Il sindaco Giordani: "Riceverò singolarmente tutti i preti della città per avere da loro idee e proposte"

Nei prossimi mesi il sindaco riceverà singolarmente tutti i parroci per ascoltare da ognuno di loro suggerimenti e proposte per migliorare la vita nei quartieri

Tra le iniziative da mettere in campo per migliorare la vita nei quariteri anche il coinvolgimento della curia. L'idea del sindaco è quella di ascoltare le proposte e le idee di chi vive ed è a contatto con le comunità che animano i quartieri.

Le parrocchie

“Le parrocchie della nostra città, le comunità - spiega il primo cittadino - che in esse danno vita a tante attività positive e tutti i parroci sono, da sempre, punti di riferimento imprescindibili nel nostro territorio. Dalle attività ricreative per i giovani allo sport per tutti, dai momenti culturali alla vicinanza ai nostri anziani, dalla cura di spazi fisici di socialità e non di meno fino alle politiche di integrazione rionale che investono sulle sicurezza di tutti, per gli anni a venire: sono moltissimi gli ambiti in cui queste realtà svolgono azioni che, a tutti gli effetti, sono sussidiarie dell’Amministrazione e sostengono il Pubblico in ambiti strategici per il benessere comune".

I quartieri

"Ugualmente - ha proseguito Giordani - si tratta di presìdi che costantemente osservano la situazione del quartiere, le sue potenzialità, le cose da migliorare ma anche le situazioni critiche su cui intervenire. È immenso il patrimonio di suggerimenti, critiche e segnalazioni che giunge dalle parrocchie e io lo voglio valorizzare sempre di più.
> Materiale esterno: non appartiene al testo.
(* ===== verification/Watcher.v ===== *)
(** * The standby server

    Models [server/src/replica_watcher.{hpp,cpp}]: the copy of the primary's
    maps that a standby keeps from STATE_SNAP and STATE_DELTA frames, epoch
    fencing, and the decision to promote itself.  What the network does in one
    round of [watchLoop] (which servers answer a connection attempt, the frames
    that arrive, how the receive loop ends) is the record [Round]. *)

From S2P Require Import Prelude Text Wire FileManager StateStore ClusterConfig.

Inductive Role : Set := STANDBY | ACTIVE.

#[export] Instance Role_eq_dec : EqDecision Role.
Proof. solve_decision. Defined.

Record Watcher : Type := mkWatcher {
  config : ClusterConfig;
  myName : string;
  versionMap : gmap string Z;
  repMap : gmap string (gset string);
  observedEpoch : Z;
  role : Role;
  wdisk : Disk }.

(** The constructor resumes from the persisted epoch. *)
Definition newWatcher (cfg : ClusterConfig) (me : string) (d : Disk) : Watcher :=
  mkWatcher cfg me ∅ ∅ (EpochStore_load d) STANDBY d.

Definition set_maps (vm : gmap string Z) (rm : gmap string (gset string)) (w : Watcher) : Watcher :=
  mkWatcher (config w) (myName w) vm rm (observedEpoch w) (role w) (wdisk w).
(** [if (epoch > observedEpoch_) observedEpoch_ = epoch]. *)
Definition observe (epoch : Z) (w : Watcher) : Watcher :=
  mkWatcher (config w) (myName w) (versionMap w) (repMap w)
    (if (observedEpoch w <? epoch) then epoch else observedEpoch w) (role w) (wdisk w).

(** ** Snapshots and deltas *)

Definition snapEntries (fs : list BinaryField) : list (string * Z * gset string) :=
  omap (fun f => if decide (id f = SNAP_ENTRY) then parseSnapEntry (value f) else None) fs.

Definition applySnap (msg : Message) (w : Watcher) : Watcher :=
  let epoch := getUint32 msg EPOCH 0 in
  let entries := snapEntries (fields msg) in
  observe epoch
    (set_maps (store_all (map (fun e => (e.1.1, e.1.2)) entries) ∅)
              (store_all (map (fun e => (e.1.1, e.2)) entries) ∅) w).

(** The first non-empty DELTA_OP field, 0 without one. *)
Definition deltaOp (fs : list BinaryField) : Z :=
  match List.find (fun f => bool_decide (id f = DELTA_OP /\ value f <> [])) fs with
  | Some f => at_ (value f) 0
  | None => 0
  end.

Definition deltaNodes (fs : list BinaryField) : list string :=
  omap (fun f => if decide (id f = DATANODE_NAME) then Some (string_of_bytes (value f)) else None) fs.

Definition applyDelta (msg : Message) (w : Watcher) : Watcher :=
  let epoch := getUint32 msg EPOCH 0 in
  let op := deltaOp (fields msg) in
  let path := getString msg FILE_PATH "" in
  let version := i32 (getUint32 msg FILE_VERSION 0) in
  let w := observe epoch w in
  if (op =? 1) then set_maps (delete path (versionMap w)) (delete path (repMap w)) w
  else set_maps (<[path := version]> (versionMap w))
                (<[path := list_to_set (deltaNodes (fields msg))]> (repMap w)) w.
(* ===== verification/ServerRun.v ===== *)
(** * The running server

    [Server::run] starts threads that accept connections, probe the datanodes,
    expire locks and send heartbeats to the standbys; requests run on a pool.
    [server_step] is one turn of any of them, each being one uninterrupted run
    that may return, throw or never come back, in any order of turns;
    [Concurrent] interleaves what happens inside a turn.  In every state that a
    server reaches, what is on disk covers what it has committed: a server that
    is restarted from the disk knows every file, at a version not below the
    committed one. *)

From S2P Require Import Prelude Text Wire FileManager FileTransfer Protocol StateStore Session ServerState LockManager Replication ClusterConfig Watcher Standby Server.

(** ** Version files in order *)

(** Paths that both readers of the version file take as written. *)
Definition good_path (path : string) : Prop := plain_path path /\ head (bytes_of_string path) <> Some hash.
#[export] Instance good_path_dec path : Decision (good_path path).
Proof. unfold good_path. apply _. Defined.

Definition good_entry (kv : string * Z) : Prop := good_path kv.1 /\ in_i32 kv.2.
Definition entryLine (kv : string * Z) : list byte := versionLine (bytes_of_string kv.1) kv.2.

Lemma good_line_path path : good_path path -> line_path path.
Proof. intros [[_ Hp] Hh]. split; [by apply no_space_free_of|done]. Qed.

Lemma entryLine_free kv : good_entry kv -> free_of newline (entryLine kv).
Proof. intros [[Hp _] _]. by apply versionLine_free. Qed.

Lemma parsedLine_entry kv : good_entry kv -> parsedLine (entryLine kv) = Some kv.
Proof.
  intros [[Hp _] Hv]. unfold parsedLine, entryLine. rewrite parseVersionLine_back by done.
  destruct kv. by rewrite string_of_bytes_of_string.
Qed.

Lemma versionStateEntry_entry kv : good_entry kv -> versionStateEntry (entryLine kv) = Some kv.
Proof.
  intros [Hp Hv]. unfold versionStateEntry, entryLine, versionLine. destruct kv as [p v]. cbn [fst snd] in *.
  rewrite splitStateLine_back; [|by apply good_line_path|apply no_space_free_of; [done|apply decimal_no_space]].
  by rewrite stoi_decimal, string_of_bytes_of_string.
Qed.

(** The version file has one good line per path. *)
Record tidy (d : Disk) (kvs : list (string * Z)) : Prop := {
  tidy_lines : versionLines d = map entryLine kvs;
  tidy_good : Forall good_entry kvs;
  tidy_nodup : NoDup kvs.*1 }.

Lemma tidy_store d kvs : tidy d kvs -> version_store d = list_to_map kvs.
Proof.
  intros [Hl Hg _]. unfold version_store. rewrite Hl. f_equal. apply omap_map_Some.
  eapply Forall_impl; [exact Hg|]. intros kv. apply parsedLine_entry.
Qed.

Lemma store_all_list_to_map {V} (kvs : list (string * V)) :
  NoDup kvs.*1 -> store_all kvs ∅ = list_to_map kvs.
Proof.
  intros Hnd. apply map_eq. intros k. destruct (list_to_map kvs !! k) as [v|] eqn:E.
  - apply elem_of_list_to_map_2 in E. by apply lookup_store_all.
  - apply not_elem_of_list_to_map_2 in E. by rewrite lookup_store_all_ne.
Qed.

(** Both readers see the same map. *)
Lemma tidy_load d kvs : tidy d kvs -> loadVersionMap d = version_store d.
Proof.
  intros Ht. rewrite (tidy_store d kvs Ht). destruct Ht as [Hl Hg Hn]. unfold loadVersionMap.
  change (getlines (read_text d (versionFilePath (root d)))) with (versionLines d). rewrite Hl.
  rewrite omap_map_Some; [by apply store_all_list_to_map|].
  eapply Forall_impl; [exact Hg|]. intros kv. apply versionStateEntry_entry.
Qed.

Lemma update_entry_keys p v kvs : (map (update_entry p v) kvs).*1 = kvs.*1.
Proof.
  induction kvs as [|kv kvs IH]; [done|]. csimpl. rewrite IH. f_equal.
  unfold update_entry. by case_decide.
Qed.

Lemma rewrite_entries p v kvs : Forall good_entry kvs ->
  omap (rewriteVersionLine (bytes_of_string p) v) (map entryLine kvs) = map entryLine (map (update_entry p v) kvs).
Proof.
  induction 1 as [|kv kvs Hkv _ IH]; [done|]. csimpl. rewrite IH.
  unfold rewriteVersionLine at 1. destruct Hkv as [[Hp _] Hv]. unfold entryLine at 1.
  rewrite parseVersionLine_back by done. f_equal. unfold update_entry.
  destruct (decide (kv.1 = p)) as [<-|Hne]; [by rewrite decide_True|]. rewrite decide_False; [done|].
  by intros ?%bytes_of_string_inj.
Qed.

Lemma tidy_set d kvs p v : tidy d kvs -> good_entry (p, v) -> openable d (versionFilePath (root d)) = true ->
  exists kvs', tidy (setFileVersion d p v) kvs'.
Proof.
  intros [Hl Hg Hn] Hpv Ho. unfold setFileVersion. rewrite Hl, rewrite_entries by done.
  assert (Forall good_entry (map (update_entry p v) kvs)) as Hg'.
  { apply Forall_map. eapply Forall_impl; [exact Hg|]. intros kv Hkv. unfold update_entry. by case_decide. }
  assert (omap parsedLine (map entryLine kvs) = kvs) as Hparsed.
  { apply omap_map_Some. eapply Forall_impl; [exact Hg|]. intros kv. apply parsedLine_entry. }
  assert (forall l, Forall good_entry l -> NoDup l.*1 ->
    exists kvs', tidy (write_file d (versionFilePath (root d)) (unlines (map entryLine l))) kvs') as Hw.
  { intros l Hgl Hnl. exists l. split; [|done|done]. apply versionLines_write; [done|].
    apply Forall_map. eapply Forall_impl; [exact Hgl|]. intros kv. apply entryLine_free. }
  destruct (hasVersionLine (bytes_of_string p) (map entryLine kvs)) eqn:Hin.
  - apply Hw; [done|]. by rewrite update_entry_keys.
  - rewrite <- not_true_iff_false, hasVersionLine_parsed, Hparsed in Hin.
    change [versionLine (bytes_of_string p) v] with (map entryLine [(p, v)]). rewrite <- map_app.
    apply Hw; [apply Forall_app; by split; [|constructor]|].
    rewrite fmap_app, update_entry_keys. apply NoDup_app. split; [done|].
    split; [|by apply NoDup_singleton]. intros k Hk ->%list_elem_of_singleton. done.
Qed.

(** ** What holds of the state *)

(** The version file, the replication file and its temporary file are
    different files. *)
Definition files_apart (root : string) : Prop :=
  versionFilePath root <> replicationPath root
  /\ versionFilePath root <> tmpPath (replicationPath root).
#[export] Instance files_apart_dec root : Decision (files_apart root).
Proof. unfold files_apart. apply _. Defined.

Section durable.
Context {S : Type} `{Session S}.
Local Abbreviation St := (Server S).
Implicit Types st : St.

Record Good st : Prop := {
  good_sound : sound (disk st);
  good_root : files_apart (root (disk st));
  good_versions : map_Forall (fun p v => good_entry (p, v)) (persistedVersionMap st) }.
Voglio che le persone che si impegnano a fianco dei loro parroci sentano sempre di più la vicinanza del Comune, ciascuno nel proprio ambito e nella reciproca autonomia. Bisogna stipulare un’alleanza per la cura della nostra società e del nostro territorio, a partire dalle piccole cose, quelle che cambiano in meglio la qualità della vita dei cittadini ogni giorno".

Intenzioni

"Dobbiamo fare di più - ha aggiunto il sindaco Giordani - rispetto al passato, anzitutto in termini di ascolto e subito dopo anche nella concretezza di quei sostegni, magari anche piccoli, che però sono di aiuto a realtà così importanti che si sostengono soprattutto sulla generosità dei parrocchiani e sul generoso lavoro di tanti volontari. Per questa ragione e poiché il primo rispetto che dobbiamo è proprio quello dell’ascolto per tutti, ho chiesto al Capo di Gabinetto di affiancarmi e sostenermi nei prossimi mesi nel ricevere singolarmente tutti i parroci di Padova insieme alle delegazioni che loro riterranno utili. Saranno momenti davvero preziosi nei quali conto di raccogliere problemi e proposte che poi subito dopo saranno la base di un concreto agire dell’Amministrazione Comunale”.